Mizpah (מִצְפָּה miṣpāh, mitspah) is Hebrew for "watchtower". It is mentioned in the biblical story of Jacob and Laban, where a pile of stones marks an agreement between two people, with God as their watching witness.

==Biblical narrative==
Jacob had secretly fled the house of Laban, his father-in-law, in the middle of the night, taking flocks of animals, all his other assets, and his two wives and their children (the daughters and grandchildren of Laban) with him, intending never to return. Laban discovered this and pursued Jacob. After discussion, the two decided to formalize the separation.

Laban admitted that his daughters had voluntarily left, saying, "Yet what can I do today about these daughters of mine, or about the children they have borne?" (Genesis 31:43 (NIVUK)). He agreed to let Jacob go in peace, but exacted a promise from Jacob to never abuse his daughters or take additional wives (Genesis 31:50).

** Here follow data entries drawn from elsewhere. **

(* ===== verification/TimeSorting.v ===== *)
(** * The time sorting buffer

    [TimeSortingBuffer] (alive_monitor/details/common/TimeSortingBuffer.hpp): a
    doubly linked chain through the elements of a [FixedSizeVector], kept sorted
    by timestamp.  A pointer to an element is its index in the vector, whose
    storage never moves.  The buffer refines stable insertion into a sorted list. *)

From stdpp Require Import prelude fin_maps gmap sorting.
From S2P Require Import Prelude.

Module TimeSortingBuffer.

Section Buffer.
Context {A : Type}.

Record SortChainElement := mkElem {
  previous_p : option nat;
  next_p : option nat;
  element : A;
  timestamp : Z
}.

(** [timeSortedBuffer] is a [FixedSizeVector] of [capacity] elements. *)
Record t := mk {
  timeSortedBuffer : list SortChainElement;
  capacity : nat;
  sortChainStart_p : option nat;
  sortChainEnd_p : option nat;
  lastReportedElement_p : option nat
}.

Definition make (f_bufferSize : nat) : t := mk [] f_bufferSize None None None.

Definition set_elem (i : nat) (e : SortChainElement) (b : t) : t :=
  mk (<[i := e]> (timeSortedBuffer b)) (capacity b) (sortChainStart_p b) (sortChainEnd_p b)
     (lastReportedElement_p b).
Definition set_previous (p : option nat) (e : SortChainElement) : SortChainElement :=
  mkElem p (next_p e) (element e) (timestamp e).
Definition set_next (p : option nat) (e : SortChainElement) : SortChainElement :=
  mkElem (previous_p e) p (element e) (timestamp e).
Definition set_start (p : option nat) (b : t) : t :=
  mk (timeSortedBuffer b) (capacity b) p (sortChainEnd_p b) (lastReportedElement_p b).
Definition set_end (p : option nat) (b : t) : t :=
  mk (timeSortedBuffer b) (capacity b) (sortChainStart_p b) p (lastReportedElement_p b).
Definition set_last (p : option nat) (b : t) : t :=
  mk (timeSortedBuffer b) (capacity b) (sortChainStart_p b) (sortChainEnd_p b) p.

(** [*p] *)
Definition deref (p : option nat) (b : t) : outcome (nat * SortChainElement) :=
  match p with
  | Some i => match timeSortedBuffer b !! i with Some e => Ret (i, e) | None => Abort OutOfRange end
  | None => Abort NullPointer
  end.

(** [p->previous_p = q] for a pointer that may be null. *)
Definition link_previous (p : option nat) (q : option nat) (b : t) : outcome t :=
  match p with
  | None => Ret b
  | Some _ => '(i, e) ← deref p b; Ret (set_elem i (set_previous q e) b)
  end.

Definition pushFront (new : nat) (first : option nat) (b : t) : outcome t :=
  '(_, e) ← deref (Some new) b;
  let b1 := set_elem new (mkElem None first (element e) (timestamp e)) b in
  b2 ← link_previous first (Some new) b1;
  Ret (set_start (Some new) b2).

Definition pushAfter (new cur : nat) (b : t) : outcome t :=
  '(_, c) ← deref (Some cur) b;
  '(_, e) ← deref (Some new) b;
  let b1 := set_elem new (set_next (next_p c) e) b in
  b2 ← link_previous (next_p c) (Some new) b1;
  '(_, c2) ← deref (Some cur) b2;
  let b3 := set_elem cur (set_next (Some new) c2) b2 in
  '(_, e3) ← deref (Some new) b3;
  let b4 := set_elem new (set_previous (Some cur) e3) b3 in
  Ret (if bool_decide (Some cur = sortChainEnd_p b4) then set_end (Some new) b4 else b4).

(** The search for the insertion spot, from the end. *)
Fixpoint sort_loop (fuel : nat) (new : nat) (cur : option nat) (b : t) : outcome t :=
  match fuel with
  | 0 => Abort OutOfFuel
  | S fuel' =>
      '(_, e) ← deref (Some new) b;
      '(i, c) ← deref cur b;
      if (timestamp c <=? timestamp e)%Z then pushAfter new i b
      else
        match previous_p c with
        | None => pushFront new (Some i) b
        | Some _ => sort_loop fuel' new (previous_p c) b
        end
  end.
(** The [while] loop over the history buffer. *)
Fixpoint evaluate_loop (fuel : nat) (f_syncTimestamp : Z) (cur : option TimeSortedUpdateEvent) (a : t) : outcome t :=
  match cur, fuel with
  | None, _ => Ret a
  | Some _, O => Abort OutOfFuel
  | Some e, S fuel' =>
      let ts := getTimestampOfUpdateEvent e in
      _ ← assert (ts <=? f_syncTimestamp);
      let isEvaluationEvent := detectEvaluationEvent ts e a in
      let '(ts1, a1) := if isEvaluationEvent then (referenceCycleEnd a, set_eventTime (referenceCycleEnd a) a)
                        else (ts, a) in
      let ty := getAliveEventType isEvaluationEvent e in
      a2 ← dispatch ty ts1 a1;
      let a3 := checkTransitionsToDeactivated ty ts1 a2 in
      if isEvaluationEvent then evaluate_loop fuel' f_syncTimestamp cur a3
      else
        '(next, b) ← TimeSortingBuffer.getNextElement (timeSortingUpdateEventBuffer a3);
        evaluate_loop fuel' f_syncTimestamp next (set_buffer b a3)
  end.

(** Per buffered event, one iteration for the event and one per reference
    cycle between the earliest time in play and the synchronisation time. *)
Definition earliest (a : t) : Z :=
  foldr (fun e => Z.min (TimeSortingBuffer.timestamp e)) (referenceCycleEnd a)
    (TimeSortingBuffer.timeSortedBuffer (timeSortingUpdateEventBuffer a)).
Definition cycles_per_event (f_syncTimestamp : Z) (a : t) : nat :=
  S (Z.to_nat ((f_syncTimestamp - earliest a) / k_aliveReferenceCycle a)).
Definition evaluate_fuel (f_syncTimestamp : Z) (a : t) : nat :=
  (length (TimeSortingBuffer.timeSortedBuffer (timeSortingUpdateEventBuffer a)) *
     (cycles_per_event f_syncTimestamp a + 2))%nat.

Definition clear_buffer (a : t) : t := set_buffer (TimeSortingBuffer.clear (timeSortingUpdateEventBuffer a)) a.

Definition handleDataLossReaction (a : t) : outcome t :=
  a1 ← (if bool_decide (aliveStatus a <> kExpired) then switchToExpired kDataLoss a else Ret a);
  Ret (set_dataLoss kNoDataLoss (clear_buffer a1)).

Definition evaluate (f_syncTimestamp : Z) (a : t) : outcome t :=
  a0 ← storeSyncEvent f_syncTimestamp a;
  if bool_decide (dataLossReason a0 <> kNoDataLoss) then
    a1 ← handleDataLossReaction a0;
    Ret (set_lastSync f_syncTimestamp a1)
  else
    '(cur, b) ← TimeSortingBuffer.getNextElement (timeSortingUpdateEventBuffer a0);
    a1 ← evaluate_loop (evaluate_fuel f_syncTimestamp a0) f_syncTimestamp cur (set_buffer b a0);
    Ret (set_lastSync f_syncTimestamp (clear_buffer a1)).

End Supervision.
Arguments t : clear implicits.

End Alive.
(* ===== verification/AliveProofs.v ===== *)
(** * Correctness of the alive supervision

    [evaluate] is shown to be a total function of the buffered events: sorted by
    time, each event is preceded by the verdicts on the reference cycles that
    ended before it ([process]).  The invariant, the debouncing, the recovery
    requests and the detection times are proved on that form. *)

From stdpp Require Import prelude sorting.
From S2P Require Import Prelude.
From S2P Require Import Timers TimeSorting Alive.

Module AliveProofs.
Import Alive.
Local Open Scope Z_scope.

Section Supervision.
Context {Id R : Type} `{RecoveryClient Id R}.
Notation t := (Alive.t Id R).

Definition active (a : t) : bool := match aliveStatus a with kOk | kFailed => true | _ => false end.

(** The invariant of the state machine. *)
Record wf (a : t) : Prop := {
  wf_cycle : 0 < k_aliveReferenceCycle a <= INT64_MAX;
  wf_tolerance : 0 <= k_failedSupervisionCyclesTolerance a <= UINT32_MAX;
  wf_end : referenceCycleEnd a <= INT64_MAX;
  wf_status :
    match aliveStatus a with
    | kDeactivated => referenceCycleStart a = 0 /\ referenceCycleEnd a = INT64_MAX /\
        indicationCount a = 0 /\ failedSupervisionCycles a = 0
    | kExpired => referenceCycleStart a = 0 /\ referenceCycleEnd a = INT64_MAX /\
        indicationCount a = 0 /\ failedSupervisionCycles a = k_failedSupervisionCyclesTolerance a
    | kOk => referenceCycleEnd a = referenceCycleStart a + k_aliveReferenceCycle a /\
        0 <= indicationCount a <= UINT32_MAX /\ failedSupervisionCycles a = 0
    | kFailed => referenceCycleEnd a = referenceCycleStart a + k_aliveReferenceCycle a /\
        0 <= indicationCount a <= UINT32_MAX /\
        1 <= failedSupervisionCycles a <= k_failedSupervisionCyclesTolerance a
    end
}.

(** ** The state changes as total functions *)

Definition send (a : t) : bool * R := sendRecoveryRequest (processIdentifier_ a) (eventTimestamp a) (recoveryClient a).

Definition expire (a : t) : t :=
  let a1 := set_dataLoss kNoDataLoss (set_cycle 0 INT64_MAX (set_count 0
              (set_failed (k_failedSupervisionCyclesTolerance a) (set_status kExpired a)))) in
  pushResultToObservers (set_recovery (send a).2 (if (send a).1 then recoveryEnqueueFailed_ a else true) a1).

Definition next_cycle (a : t) : t :=
  if INT64_MAX - k_aliveReferenceCycle a <? referenceCycleEnd a
  then expire (set_eventTime (referenceCycleEnd a) a)
  else set_count 0 (set_cycle (referenceCycleEnd a) (referenceCycleEnd a + k_aliveReferenceCycle a) a).

Definition bad_cycle (a : t) : bool := isMinError a || isMaxError a.

(** The verdict on the reference cycle that ends now. *)
Definition close_cycle (a : t) : t :=
  let a := set_eventTime (referenceCycleEnd a) a in
  if bad_cycle a then
    if failedSupervisionCycles a <? k_failedSupervisionCyclesTolerance a then
      match aliveStatus a with
      | kFailed => next_cycle (set_failed (failedSupervisionCycles a + 1) a)
      | _ => next_cycle (pushResultToObservers (set_failed (failedSupervisionCycles a + 1) (set_status kFailed a)))
      end
    else expire a
  else
    match aliveStatus a with
    | kFailed => if failedSupervisionCycles a <=? 1 then next_cycle (switchToOk a)
                 else next_cycle (set_failed (failedSupervisionCycles a - 1) a)
    | _ => next_cycle a
    end.

(** An event of the buffer. *)
Definition consume (e : TimeSortedUpdateEvent) (a : t) : t :=
  match e with
  | SupervisionEventSnapshot ts EvActivation =>
      match aliveStatus a with
      | kDeactivated =>
          if INT64_MAX - k_aliveReferenceCycle a <? ts then expire (set_eventTime ts a)
          else switchToOk (set_eventTime ts (set_cycle ts (ts + k_aliveReferenceCycle a) a))
      | _ => a
      end
  | SupervisionEventSnapshot ts EvDeactivation =>
      match aliveStatus a with kDeactivated => a | _ => switchToDeactivated (set_eventTime ts a) end
  | CheckpointSnapshot ts =>
      if active a then
        if indicationCount a =? UINT32_MAX then expire (set_eventTime ts a)
        else set_count (indicationCount a + 1) a
      else a
  | SyncSnapshot _ => a
  end.

(** The cycle has ended before the event. *)
Definition due (e : TimeSortedUpdateEvent) (a : t) : bool := detectEvaluationEvent (getTimestampOfUpdateEvent e) e a.

Fixpoint settle_n (n : nat) (e : TimeSortedUpdateEvent) (a : t) : t :=
  match n with O => a | S n' => if due e a then settle_n n' e (close_cycle a) else a end.

Definition cycles_until (z : Z) (a : t) : nat :=
  S (Z.to_nat ((z - referenceCycleEnd a) / k_aliveReferenceCycle a)).
Definition settle (e : TimeSortedUpdateEvent) (a : t) : t :=
  settle_n (cycles_until (getTimestampOfUpdateEvent e) a) e a.

Fixpoint process (l : list (Z * TimeSortedUpdateEvent)) (a : t) : t :=
  match l with [] => a | (_, e) :: l' => process l' (consume e (settle e a)) end.

(** ** The code computes them *)

Lemma switchToExpired_expire reason (a : t) : reason <> kDataLoss \/ dataLossReason a <> kNoDataLoss ->
  switchToExpired reason a = Ret (expire a).
Proof.
  intros Hr. unfold switchToExpired, expire, send. simpl.
  destruct reason, (dataLossReason a) eqn:E; simpl; try (by destruct (sendRecoveryRequest _ _ _)).
  by destruct Hr.
Qed.

Lemma setNextCycle_next_cycle (a : t) : setNextCycle a = Ret (next_cycle a).
Proof.
  unfold setNextCycle, setReferenceCycleTimestamps, next_cycle.
  destruct (_ <? _); [|done]. rewrite switchToExpired_expire by (left; done). done.
Qed.

Lemma dispatch_close_cycle (a : t) : wf a -> active a = true ->
  dispatch kEvaluation (referenceCycleEnd a) (set_eventTime (referenceCycleEnd a) a) = Ret (close_cycle a).
Proof.
  intros [Hc Ht He Hs] Hact. unfold dispatch, active in *. cbn [aliveStatus set_eventTime].
  unfold close_cycle, bad_cycle. cbn [aliveStatus set_eventTime].
  assert (HU : UINT32_MAX = 4294967295) by reflexivity.
  destruct (aliveStatus a) eqn:Est; try done; cbn [checkTransitionsOutOfOk checkTransitionsOutOfFailed];
    unfold evaluateRefCycleOutOfOk, evaluateRefCycleOutOfFailed;
    cbn [failedSupervisionCycles k_failedSupervisionCyclesTolerance set_eventTime set_failed].
  - destruct Hs as (_ & _ & Hf). destruct (_ || _); [|by rewrite setNextCycle_next_cycle].
    destruct (Z.ltb_spec (failedSupervisionCycles a) (k_failedSupervisionCyclesTolerance a)).
    + unfold switchToFailed. rewrite setNextCycle_next_cycle. cbn [failedSupervisionCycles set_status set_eventTime].
      rewrite wrap_small by (rewrite Hf; lia). done.
    + apply switchToExpired_expire. by left.
  - destruct Hs as (_ & _ & Hf). destruct (_ || _).
    + destruct (Z.eqb_spec (failedSupervisionCycles a) UINT32_MAX) as [E|E].
      { rewrite switchToExpired_expire by (by left). rewrite (proj2 (Z.ltb_ge _ _)) by lia. done. }
      destruct (Z.leb_spec (failedSupervisionCycles a + 1) (k_failedSupervisionCyclesTolerance a)).
      * rewrite (proj2 (Z.ltb_lt _ _)) by lia. apply setNextCycle_next_cycle.
      * rewrite (proj2 (Z.ltb_ge _ _)) by lia. rewrite switchToExpired_expire by (by left). done.
    + rewrite setNextCycle_next_cycle. by destruct (_ <=? 1).
Qed.

Lemma due_active e (a : t) : due e a = true -> active a = true /\ referenceCycleEnd a <= getTimestampOfUpdateEvent e.
Proof.
  unfold due, detectEvaluationEvent, active. destruct (aliveStatus a); try done; intros [Hd|Hd]%orb_true_iff;
    (split; [done|]); [|apply andb_true_iff in Hd as [Hd _]| |apply andb_true_iff in Hd as [Hd _]]; lia.
Qed.

Lemma dispatch_consume e (a : t) :
  (a' ← dispatch (getAliveEventType false e) (getTimestampOfUpdateEvent e) a;
   Ret (checkTransitionsToDeactivated (getAliveEventType false e) (getTimestampOfUpdateEvent e) a')) =
  Ret (consume e a).
Proof.
  unfold dispatch, consume, active, checkTransitionsToDeactivated.
  destruct e as [ts [|]|ts|ts]; destruct (aliveStatus a) eqn:Est; simpl; rewrite ?Est; try done;
    unfold setReferenceCycleTimestamps, incIndicationCount.
  - destruct (_ <? _); [by rewrite switchToExpired_expire by (by left)|done].
  - destruct (_ =? _); [by rewrite switchToExpired_expire by (by left)|done].
  - destruct (_ =? _); [by rewrite switchToExpired_expire by (by left)|done].
Qed.

(** One iteration of the loop. *)
Lemma loop_due f sync e (a : t) : wf a -> getTimestampOfUpdateEvent e <= sync -> due e a = true ->
  evaluate_loop (S f) sync (Some e) a = evaluate_loop f sync (Some e) (close_cycle a).
Proof.
  intros Hwf Hle Hd. cbn [evaluate_loop]. rewrite (proj2 (Z.leb_le _ _)) by done. cbn [mbind outcome_bind assert].
  pose proof (due_active _ _ Hd) as [Hact _]. unfold due in Hd. rewrite Hd.
  cbn [getAliveEventType]. rewrite dispatch_close_cycle by done. reflexivity.
Qed.

Lemma loop_event f sync e (a : t) : getTimestampOfUpdateEvent e <= sync -> due e a = false ->
  evaluate_loop (S f) sync (Some e) a =
  ('(next, b) ← TimeSortingBuffer.getNextElement (timeSortingUpdateEventBuffer (consume e a));
   evaluate_loop f sync next (set_buffer b (consume e a))).
Proof.
  intros Hle Hd. cbn [evaluate_loop]. rewrite (proj2 (Z.leb_le _ _)) by done. cbn [mbind outcome_bind assert].
  unfold due in Hd. rewrite Hd. pose proof (dispatch_consume e a) as E.
  destruct (dispatch _ _ _) as [a'|]; [|done]. cbn [mbind outcome_bind] in *.
  apply (f_equal (fun o => match o with Ret x => x | Abort _ => a end)) in E. cbn beta iota in E. by rewrite E.
Qed.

The two men then determined to erect a pile of stones, a figurative watchtower, called a mizpah, to commemorate this promise, even though no person was present other than the two men when it was made, for "God is witness between you and me". Both of the men also agreed that they would consider the mizpah a border between their respective territories, and that they would not pass the watchtower to visit one another "to do evil".

==Usage==
Since that time, the mizpah has come to connote an emotional bond between people who are separated (either physically or by death). Mizpah jewelry is often made in the form of a coin-shaped pendant cut in two with a zig-zag line bearing the words "The LORD watch between me and thee, when we are absent one from another". This is worn to signify the bond. Additionally, the word "mizpah" is often used as the name for a cemetery and can often be found on headstones in cemeteries and on other memorials:
And [it was called] Mizpah (Watchtower); for he said, The Lord watch between me and thee, when we are absent one from another.